(** * VeilX marketplace: settlement and authorization engine

    A shallow embedding of the server-side code that authorizes signed
    requests, keeps the pooled balance ledger and commits trades.  The
    modules follow the source files (named by their import paths; the
    repository snapshot holds them as [src/unnamed/part_NNN]):

    - [Schema]: [@shared/schema] ([part_001], first half), the tables;
    - [Storage]: [server/storage] ([part_003]), class [DatabaseStorage]:
      [createListing], [deactivateListing], [createTrade],
      [updateNftOwner], [createOrUpdatePoolBalance], [atomicPoolBuy];
    - [Signing]: [@shared/signing] ([part_001], second half):
      [isSignatureExpired], [getTypeName], [verifySignature];
    - [Relayer]: [server/relayer] ([part_004]):
      [checkOnChainListingStatus], [buyNFTViaRelayer];
    - [Routes]: [server/routes.ts]: [verifySignedRequest], the nonce
      sweep, [POST /api/buy] and [POST /api/buy/private].
    - [Registry], [Totals]: invariants of the listings and of the pool;
    - [Client]: the client's signing helpers ([getNextNonce] and the
      [sign...Request] functions, first file of [part_006]) and
      [getSignatureExpiryTime] of [@shared/signing];
    - [Minting]: [mintFromCollection], [poolMintFromCollection] and
      [createNft] of [server/storage];
    - [PoolRoutes]: [POST /api/pool/deposit], [POST /api/pool/withdraw],
      [POST /api/pool/buy], [POST /api/listings],
      [POST /api/listings/cancel] and [GET /api/nfts/:id] of
      [server/routes.ts], with [recordPoolTransaction] and
      [getTradesByNftId] of [server/storage] and [withdrawFromPool] of
      [server/relayer];
    - [RelayerListing]: [POST /api/listings/relayer] and
      [POST /api/relayer/unlist] of [server/routes.ts], with
      [isRelayerOwner], [listNFTViaRelayer] and [unlistNFTViaRelayer] of
      [server/relayer];
    - [PrivacyPool]: the pool contract, [contracts/PrivacyPool.sol].

    The pool ledger of the source computes with ECMAScript numbers
    ([parseFloat], [+], [-], [<], [toFixed(8)]); module [Js] models them
    as IEEE 754 binary64 values.  One request is handled at a time: the
    interleaving of concurrent requests is not modelled. *)

From Stdlib Require Import ZArith Lia Bool Ascii String SpecFloat.
From stdpp Require Import base option list gmap strings pretty.

Local Open Scope Z_scope.

(** ** ECMAScript numbers *)

Module Js.

(** A finite binary64 value is an integer multiple of [2^-1074], the
    smallest subnormal: [Fin v] denotes [v * 2^-1074].  The two zeros
    are identified: none of [+], [-], [<], [toFixed] tells them apart. *)
Inductive number :=
  | Fin (v : Z)
  | Inf (neg : bool)
  | NaN.

Definition unit_exp : Z := 1074.

(** [U] is the number of units in 1.0. *)
Definition U : Z := 2 ^ unit_exp.

(** Decimal numerals carry eight fractional digits, the scale of every
    [numeric(18,8)] column: the integer [n] stands for [n / 10^8]. *)
Definition D : Z := 10 ^ 8.

(** Nearest integer to [a / d], ties to even ([0 <= a], [0 < d]). *)
Definition rne (a d : Z) : Z :=
  let (f, r) := Z.div_eucl a d in
  if 2 * r <? d then f
  else if d <? 2 * r then f + 1
  else if Z.even f then f else f + 1.

(** Round the non-negative rational [a / d] (in units) to 53 significant
    bits.  Below [2^53] units (subnormals and the first binade) the
    spacing is one unit; above, it is [2^(e-52)] for a value in
    [[2^e, 2^(e+1))]. *)
Definition round_mag (a d : Z) : Z :=
  let s := Z.log2 (a / d) - 52 in
  if s <=? 0 then rne a d else rne a (d * 2 ^ s) * 2 ^ s.

(** Round to nearest, ties to even, overflowing to an infinity at
    [2^1024]. *)
Definition round_ratio (p d : Z) : number :=
  let m := round_mag (Z.abs p) d in
  if 2 ^ 2098 <=? m then Inf (p <? 0) else Fin (Z.sgn p * m).

Definition add (x y : number) : number :=
  match x, y with
  | NaN, _ | _, NaN => NaN
  | Inf a, Inf b => if Bool.eqb a b then Inf a else NaN
  | Inf a, Fin _ => Inf a
  | Fin _, Inf b => Inf b
  | Fin a, Fin b => round_ratio (a + b) 1
  end.

Definition neg (x : number) : number :=
  match x with
  | Fin v => Fin (- v)
  | Inf b => Inf (negb b)
  | NaN => NaN
  end.

Definition sub (x y : number) : number := add x (neg y).

Definition lt (x y : number) : bool :=
  match x, y with
  | NaN, _ | _, NaN => false
  | Fin a, Fin b => a <? b
  | Fin _, Inf b => negb b
  | Inf a, Fin _ => a
  | Inf a, Inf b => a && negb b
  end.

Definition zero : number := Fin 0.

(** [parseFloat] of the decimal numeral [n / 10^8]: the nearest double. *)
Definition parseFloat (n : Z) : number := round_ratio (n * U) D.

(** [x.toFixed(8)], read back as a number of [10^-8] units: the integer
    [n] with [n / 10^8] closest to [x], the larger one (in magnitude, the
    sign is split off first) on a tie.  [None] stands for the outputs
    that are not such a numeral: exponent notation from [10^21] on,
    ["Infinity"], ["NaN"]. *)
Definition toFixed8 (x : number) : option Z :=
  match x with
  | Fin v =>
      let a := Z.abs v in
      if 10 ^ 21 * U <=? a then None
      else Some (Z.sgn v * ((2 * a * D + U) / (2 * U)))
  | _ => None
  end.

(** Agreement with the binary64 operations of the Standard Library's
    [SpecFloat] is checked on samples below. *)
Definition of_spec (x : spec_float) : number :=
  match x with
  | S754_nan => NaN
  | S754_infinity b => Inf b
  | S754_zero _ => Fin 0
  | S754_finite s m e => Fin ((if s then -1 else 1) * Zpos m * 2 ^ (e + unit_exp))
  end.

Definition b64_of_Z (n : Z) : spec_float := binary_normalize 53 1024 n 0 false.

(** The decimal [n / 10^8] by one correctly rounded division; exact
    operands need [|n| < 2^53]. *)
Definition b64_decimal (n : Z) : spec_float :=
  SFdiv 53 1024 (b64_of_Z n) (b64_of_Z D).

Definition eqb (x y : number) : bool :=
  match x, y with
  | Fin a, Fin b => a =? b
  | Inf a, Inf b => Bool.eqb a b
  | NaN, NaN => true
  | _, _ => false
  end.

(** Decimals whose numerator is below [2^53], for [b64_decimal]. *)
Definition decimal_samples : list Z :=
  [0; 1; 3; 10000000; 30000000; 99999999; 123456789; 3400000000000001;
   9000000000000001; 9007199254740991; -20000000; -9000000000000001].

Definition b64_min : spec_float := S754_finite false 1 (-1074).
Definition b64_max : spec_float := S754_finite false 9007199254740991 971.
***
● WORK ORDER: What you return must be an exact retyping of the lines above starting at the line with "Inf b => Inf b" and ending at the line with "S754_infinity b => Inf b", and nothing besides.

● ANSWER SPACE:
  | Fin _, Inf b => Inf b
  | Fin a, Fin b => round_ratio (a + b) 1
  end.

Definition neg (x : number) : number :=
  match x with
  | Fin v => Fin (- v)
  | Inf b => Inf (negb b)
  | NaN => NaN
  end.

Definition sub (x y : number) : number := add x (neg y).

Definition lt (x y : number) : bool :=
  match x, y with
  | NaN, _ | _, NaN => false
  | Fin a, Fin b => a <? b
  | Fin _, Inf b => negb b
  | Inf a, Fin _ => a
  | Inf a, Inf b => a && negb b
  end.

Definition zero : number := Fin 0.

(** [parseFloat] of the decimal numeral [n / 10^8]: the nearest double. *)
Definition parseFloat (n : Z) : number := round_ratio (n * U) D.

(** [x.toFixed(8)], read back as a number of [10^-8] units: the integer
    [n] with [n / 10^8] closest to [x], the larger one (in magnitude, the
    sign is split off first) on a tie.  [None] stands for the outputs
    that are not such a numeral: exponent notation from [10^21] on,
    ["Infinity"], ["NaN"]. *)
Definition toFixed8 (x : number) : option Z :=
  match x with
  | Fin v =>
      let a := Z.abs v in
      if 10 ^ 21 * U <=? a then None
      else Some (Z.sgn v * ((2 * a * D + U) / (2 * U)))
  | _ => None
  end.

(** Agreement with the binary64 operations of the Standard Library's
    [SpecFloat] is checked on samples below. *)
Definition of_spec (x : spec_float) : number :=
  match x with
  | S754_nan => NaN
  | S754_infinity b => Inf b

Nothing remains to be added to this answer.